Lemma add_back_between_spec lo left l r :
  coalesced lo (left :: l) -> limited (left :: l) -> ranges_disjoint r (left :: l) ->
  VMRange_wf r -> vm_start r < vm_end r -> vm_end r <= addr_limit ->
  vm_end left <= vm_start r -> vm_start r < vm_end (List.last (left :: l) left) ->
  adds_range lo r (left :: l) (add_back_between (left :: l) r).
Proof.
  revert lo left. induction l as [|right l IH]; intros lo left Hc Hl Hd Hr Hne Hlim Hle Hlast.
  { simpl in Hlast. lia. }
  destruct (decide (vm_end r <= vm_start right)) as [|Hgt]; [by apply add_back_here|].
  cbn [add_back_between].
  replace ((vm_end left <=? vm_start r) && (vm_end r <=? vm_start right)) with false by lia.
  inversion Hc as [|? ? ? Hlo Hnl Hc']; subst. inversion Hc' as [|? ? ? Hlr Hnr Hc'']; subst.
  destruct Hl as [Hw Hlm]. apply Forall_cons_iff in Hw as [Hwl Hw], Hlm as [Hll Hlm].
  apply ranges_disjoint_cons in Hd as [_ Hd]; [|done..].
  pose proof (ranges_disjoint_cons _ _ _ Hne Hnr Hd) as [Hside _].
  apply adds_range_skip; auto. apply IH; auto; [by split|lia|].
  by rewrite (list_last_default l right right left).
Qed.

(** The dirty range at the end. *)
Lemma add_back_snoc lo l last r :
  coalesced lo (l ++ [last]) -> limited (l ++ [last]) -> VMRange_wf r ->
  vm_start r < vm_end r -> vm_end r <= addr_limit ->
  (vm_end last = vm_start r ->
     adds_range lo r (l ++ [last]) (l ++ [VMRange_set_end last (vm_end r)])) /\
  (vm_end last < vm_start r -> adds_range lo r (l ++ [last]) ((l ++ [last]) ++ [r])).
Proof.
  intros Hc Hl Hr Hne Hlim. revert lo Hc Hl.
  induction l as [|fr l IH]; intros lo Hc [Hw Hlm]; cbn [app] in *;
    inversion Hc as [|? ? ? Hlo Hn Hc']; subst; apply Forall_cons_iff in Hw as [Hwl Hw], Hlm as [Hll Hlm].
  - split; intros Hle; pose proof (VMRange_wf_join last r Hwl Hr ltac:(lia));
      adds_range_solve.
  - destruct (IH (vm_end fr) Hc' ltac:(by split)) as [IH1 IH2].
    split; intros Hle; by apply adds_range_skip; auto.
Qed.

ASSIGNMENT: Take the line containing "Lemma add_back_snoc lo" and each line after it up to the last line of the listing, and print them exactly.

THE ANSWER:
Lemma add_back_snoc lo l last r :
  coalesced lo (l ++ [last]) -> limited (l ++ [last]) -> VMRange_wf r ->
  vm_start r < vm_end r -> vm_end r <= addr_limit ->
  (vm_end last = vm_start r ->
     adds_range lo r (l ++ [last]) (l ++ [VMRange_set_end last (vm_end r)])) /\
  (vm_end last < vm_start r -> adds_range lo r (l ++ [last]) ((l ++ [last]) ++ [r])).
Proof.
  intros Hc Hl Hr Hne Hlim. revert lo Hc Hl.
  induction l as [|fr l IH]; intros lo Hc [Hw Hlm]; cbn [app] in *;
    inversion Hc as [|? ? ? Hlo Hn Hc']; subst; apply Forall_cons_iff in Hw as [Hwl Hw], Hlm as [Hll Hlm].
  - split; intros Hle; pose proof (VMRange_wf_join last r Hwl Hr ltac:(lia));
      adds_range_solve.
  - destruct (IH (vm_end fr) Hc' ltac:(by split)) as [IH1 IH2].
    split; intros Hle; by apply adds_range_skip; auto.
Qed.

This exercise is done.